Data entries
(* ===== verification/StreamWitnesses.v ===== *)
(** * A small stream in which the theorems about streams apply

    The consumer of [Witnesses] asks for a streamed completion; the worker
    sends one chunk and the end, then the result. *)
From S2P Require Import Prelude Text Float64 Fixed Tier Policy Routing Billing Ledger Net AntiAbuse StandardData Hardware Fingerprint Store Envelope Api Snapshot Tables Lease Postings Complete Settled Requests Quotes Dispatch DispatchSpec JobOps RegulatedRoutes Admission RegulatedJobs Selection Lifecycle Progress RegulatedSpec Reservations Results Streams StreamSpec Journeys Witnesses.

Local Open Scope string_scope.
Local Open Scope list_scope.
Local Open Scope Z_scope.

(** JSON values, read from the texts of the sample. *)
Inductive Value : Type :=
| VNull | VInt (n : Z) | VText (s : string) | VList (l : list Value)
| VObject (fields : list (string * Value)).

Definition member (v : Value) (name : string) : option Value :=
  match v with
  | VObject fields => snd <$> List.find (λ p, String.eqb p.1 name) fields
  | _ => None
  end.

Definition chunk : Value :=
  VObject [("object", VText "text_completion"); ("model", VText "m"); ("id", VText "x");
    ("created", VInt 0);
    ("choices", VList [VObject [("index", VInt 0); ("text", VText "hi")]])].

#[export] Instance stream_json : JobJson := {
  Json := Value;
  as_object_keys v := match v with VObject fields => Some fields.*1 | _ => None end;
  to_vec v := Some "{}";
  parse_payload s := Some (mkPayload OPENAI_COMPLETIONS (VObject [("prompt", VText s)]));
  parse_chat _ := None;
  parse_completions s :=
    Some (mkCompletions "m" (OnePrompt "hello") true (Some 10) None None None None None);
  encode_create_job r := Some (request_idempotency_key r +:+ request_payload r);
}.

#[export] Instance stream_access : JsonAccess (J := stream_json) := {
  parse_value s := if String.eqb s "chunk" then Some chunk else None;
  is_object v := match v with VObject _ => true | _ => false end;
  json_get := member;
  as_str v := match v with VText s => Some s | _ => None end;
  as_u64 v := match v with VInt n => checked in_u64 n | _ => None end;
  as_i64 v := match v with VInt n => checked in_i64 n | _ => None end;
  as_array v := match v with VList l => Some l | _ => None end;
  is_null v := match v with VNull => true | _ => false end;
}.

#[export] Instance stream_response : ResponseJson := {
  parse_chat_response _ := None;
  parse_completions_response _ := Some (mkCompletionsResponse "m" ["hi"] (mkUsage 12 8 20));
}.

Definition stream_created :=
  create_job (J := stream_json) world_config (λ _, None) ∅ (λ s, Some s) world_parse world
    (sample_tx 1000) 5 world_consumer (mkConnection None None) world_request.
Definition stream_claimed := world_claim stream_created.2 (sample_tx 2000).
Definition stream_leased : State := stream_claimed.2.

Definition sample_append (st : State) (db : StreamDb) (n : Z) (req : JobStreamEventRequest) :=
  append_job_stream_event world_config (λ s, Some s) st db (sample_tx n) world_worker 5 req.

Definition first_event : JobStreamEventRequest := mkEventRequest 6 1 0 "event-0" Data (Some "chunk").
Definition last_event : JobStreamEventRequest := mkEventRequest 6 1 1 "event-1" UpstreamDone None.
Definition stream_first := sample_append stream_leased ∅ 3000 first_event.
Definition stream_last := sample_append stream_leased stream_first.2 4000 last_event.
Definition stream_log : StreamDb := stream_last.2.

Definition stream_result : JobResultRequest :=
  mkResult 6 "result-1" "answer" 12 8 sample_telemetry.
Definition stream_settled :=
  job_result world_config (λ s, Some s) (λ _, None) (λ _, Some "snapshot") (stream_leased, stream_log)
    stream_leased (sample_tx 5000) world_worker 5 stream_result.
Definition stream_done : State := stream_settled.2.

(** *** The calls as steps *)

Definition sample_step : State * StreamDb → State * StreamDb → Prop :=
  stream_step (J := stream_json) world_config (λ _, None) ∅ (λ s, Some s) world_parse
    (λ _, None) (λ _, Some "snapshot").
Definition sample_reachable : State * StreamDb → Prop :=
  streams_reachable (J := stream_json) world_config (λ _, None) ∅ (λ s, Some s) world_parse
    (λ _, None) (λ _, Some "snapshot").

Lemma sample_leased_reachable : sample_reachable (stream_leased, ∅).
Proof.
  exists world. split; [exact world_initial|].
  eapply rtc_l; [apply stream_jobs; exact (step_call (J := stream_json) world_config (λ _, None) ∅
    (λ s, Some s) world_parse (λ _, None) (λ _, Some "snapshot") world
    (Create (sample_tx 1000) 5 world_consumer (mkConnection None None) world_request))|].
  eapply rtc_l; [apply stream_jobs; exact (step_call (J := stream_json) world_config (λ _, None) ∅
    (λ s, Some s) world_parse (λ _, None) (λ _, Some "snapshot") stream_created.2
    (Claim (sample_tx 2000) world_worker (mkClaim 6 4)))|].
  apply rtc_refl.
Qed.

Lemma sample_appended st db n req : sample_step (st, db) (st, (sample_append st db n req).2).
Proof.
  exact (stream_append world_config (λ _, None) ∅ (λ s, Some s) world_parse (λ _, None)
    (λ _, Some "snapshot") st db (sample_tx n) world_worker 5 req eq_refl).
Qed.

Lemma sample_log_reachable : sample_reachable (stream_leased, stream_log).
Proof.
  destruct sample_leased_reachable as (st0 & Hi & Hs). exists st0. split; [exact Hi|].
  eapply rtc_r; [|exact (sample_appended stream_leased stream_first.2 4000 last_event)].
  eapply rtc_r; [exact Hs|exact (sample_appended stream_leased ∅ 3000 first_event)].
Qed.

(** *** What the calls answer *)

Definition no_response : JobStreamEventResponse := mkEventResponse 0 0 0 true.

Lemma stream_first_eq :
  sample_append stream_leased ∅ 3000 first_event
    = (Ok (ok_default no_response stream_first.1), stream_first.2).
Proof. apply (answered no_response stream_first). vm_cast_no_check (eq_refl true). Qed.

Lemma stream_first_new : response_replay (ok_default no_response stream_first.1) = false.
Proof. vm_cast_no_check (eq_refl false). Qed.

Definition stream_job : JobRow := default leased_job (jobs stream_leased !! 5).

Lemma stream_job_eq : jobs stream_leased !! 5 = Some stream_job.
Proof. apply some_default. vm_cast_no_check (eq_refl true). Qed.

Lemma stream_job_lease n : n = 3500 → stream_lease_valid (sample_tx n) stream_job 1 = true.
Proof. intros ->. vm_cast_no_check (eq_refl true). Qed.

Lemma appends_refine_log_witness :
  (∃ log', holds world_config stream_first.2 5 1 log' ∧ log_next empty_log first_event = Some log')
  ∧ sample_append stream_leased stream_first.2 3500 first_event
    = (Ok (mkEventResponse 5 1 0 true), stream_first.2).
Proof.
  destruct (appends_refine_log (J := stream_json) world_config (λ _, None) ∅ (λ s, Some s) world_parse
    (λ _, None) (λ _, Some "snapshot") (CryptoLaws0 := sample_crypto_laws) stream_leased ∅
    (sample_tx 3000) world_worker 5 first_event _ _ (sample_tx 3500) sample_leased_reachable eq_refl
    stream_first_eq) as ((log & Hl & Hcases) & _ & Hagain).
  split.
  - pose proof (holds_unique world_config ∅ 5 1 log empty_log Hl (holds_empty world_config 5 1)) as ->.
    destruct Hcases as [(Hr & _)|(_ & log' & H1 & H2)]; [|exists log'; exact (conj H2 H1)].
    exfalso. rewrite stream_first_new in Hr. discriminate Hr.
  - refine (Hagain _). intros j Hj.
    rewrite (f_equal (default leased_job) (eq_trans (eq_sym Hj) stream_job_eq) : j = stream_job).
    exact (stream_job_lease 3500 eq_refl).
Defined.

Definition sample_payload : StandardJobPayload Value * StandardJobLimits :=
  ok_default (mkPayload OPENAI_COMPLETIONS VNull, mkLimits "" 0 0 false)
    (stream_payload (J := stream_json) world_config (λ s, Some s) 5 stream_job).

Lemma sample_payload_eq :
  stream_payload (J := stream_json) world_config (λ s, Some s) 5 stream_job
    = Ok (sample_payload.1, sample_payload.2).
Proof.
  transitivity (Ok sample_payload : ApiResult _); [|f_equal; apply surjective_pairing].
  apply is_ok_Ok. vm_cast_no_check (eq_refl true).
Qed.

Lemma stream_job_model : is_Some (models stream_leased !! model_id stream_job).
Proof. apply (bool_decide_eq_true _). vm_cast_no_check (eq_refl true). Qed.

Lemma stream_job_fields :
  user_id stream_job = 1 ∧ confidentiality_mode stream_job = "standard" ∧ status stream_job = Leased.
Proof.
  split_and!; [vm_cast_no_check (eq_refl 1)|vm_cast_no_check (eq_refl "standard")
              |vm_cast_no_check (eq_refl Leased)].
Qed.

Lemma pages_show_log_witness :
  ∃ view, read_job_stream_authenticated (J := stream_json) world_config (λ s, Some s) stream_leased
      stream_log world_consumer 5 0 8 = Ok view ∧ read_status view = Leased.
Proof.
  destruct stream_job_fields as (Hu & Hc & Hs).
  destruct (pages_show_log (J := stream_json) world_config (λ _, None) ∅ (λ s, Some s) world_parse
    (λ _, None) (λ _, Some "snapshot") (CryptoLaws0 := sample_crypto_laws) stream_leased stream_log
    world_consumer 5 stream_job 0 8 sample_payload.1 sample_payload.2 sample_log_reachable
    stream_job_eq stream_job_model Hu Hc sample_payload_eq ltac:(lia)) as (log & _ & Hview).
  destruct Hview as (view & H & Hst & _); [intros H; rewrite Hs in H; discriminate H|].
  exists view. split; [exact H|]. rewrite Hst. exact Hs.
Defined.

(** The result, whose checks and whose transaction read the same database. *)
Definition no_result : JobResultResponse := mkResultResponse 0 Failed true.

Lemma stream_settled_eq :
  job_result (J := stream_json) world_config (λ s, Some s) (λ _, None) (λ _, Some "snapshot")
      (stream_leased, stream_log) stream_leased (sample_tx 5000) world_worker 5 stream_result
    = (Ok (ok_default no_result stream_settled.1), stream_done).
Proof. apply (answered no_result stream_settled). vm_cast_no_check (eq_refl true). Qed.

Lemma stream_settled_new : result_replay (ok_default no_result stream_settled.1) = false.
Proof. vm_cast_no_check (eq_refl false). Qed.

Lemma stream_done_model : is_Some (models stream_done !! model_id stream_job).
Proof. apply (bool_decide_eq_true _). vm_cast_no_check (eq_refl true). Qed.

Lemma settled_stream_is_complete_witness :
  ∃ view, read_job_stream_authenticated (J := stream_json) world_config (λ s, Some s) stream_done
      stream_log world_consumer 5 0 8 = Ok view
    ∧ read_status view = Succeeded ∧ upstream_done view = true.
Proof.
  destruct stream_job_fields as (Hu & Hc & _).
  destruct (settled_stream_is_complete (J := stream_json) world_config (λ _, None) ∅ (λ s, Some s)
    world_parse (λ _, None) (λ _, Some "snapshot") (CryptoLaws0 := sample_crypto_laws)
    stream_leased stream_log stream_leased stream_log stream_done stream_log (sample_tx 5000)
    world_worker 5 stream_result _ stream_done stream_job sample_payload.1 sample_payload.2
    sample_log_reachable (rtc_refl _ _) stream_job_eq Hc sample_payload_eq stream_settled_eq
    stream_settled_new (rtc_refl _ _) stream_done_model) as (log & _ & _ & _ & Hread).
  destruct (Hread world_consumer 0 8 (eq_sym Hu) ltac:(lia)) as (view & H & Hs & _ & _ & Hdone).
  exists view. exact (conj H (conj Hs Hdone)).
Defined.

Assignment >>
Print again the lines of the entries above that fall between the line holding "stream_job_eq stream_job_model Hu" and the line holding "Some s) stream_done", inclusive, exactly as they stand.

Response box >>
    stream_job_eq stream_job_model Hu Hc sample_payload_eq ltac:(lia)) as (log & _ & Hview).
  destruct Hview as (view & H & Hst & _); [intros H; rewrite Hs in H; discriminate H|].
  exists view. split; [exact H|]. rewrite Hst. exact Hs.
Defined.

(** The result, whose checks and whose transaction read the same database. *)
Definition no_result : JobResultResponse := mkResultResponse 0 Failed true.

Lemma stream_settled_eq :
  job_result (J := stream_json) world_config (λ s, Some s) (λ _, None) (λ _, Some "snapshot")
      (stream_leased, stream_log) stream_leased (sample_tx 5000) world_worker 5 stream_result
    = (Ok (ok_default no_result stream_settled.1), stream_done).
Proof. apply (answered no_result stream_settled). vm_cast_no_check (eq_refl true). Qed.

Lemma stream_settled_new : result_replay (ok_default no_result stream_settled.1) = false.
Proof. vm_cast_no_check (eq_refl false). Qed.

Lemma stream_done_model : is_Some (models stream_done !! model_id stream_job).
Proof. apply (bool_decide_eq_true _). vm_cast_no_check (eq_refl true). Qed.

Lemma settled_stream_is_complete_witness :
  ∃ view, read_job_stream_authenticated (J := stream_json) world_config (λ s, Some s) stream_done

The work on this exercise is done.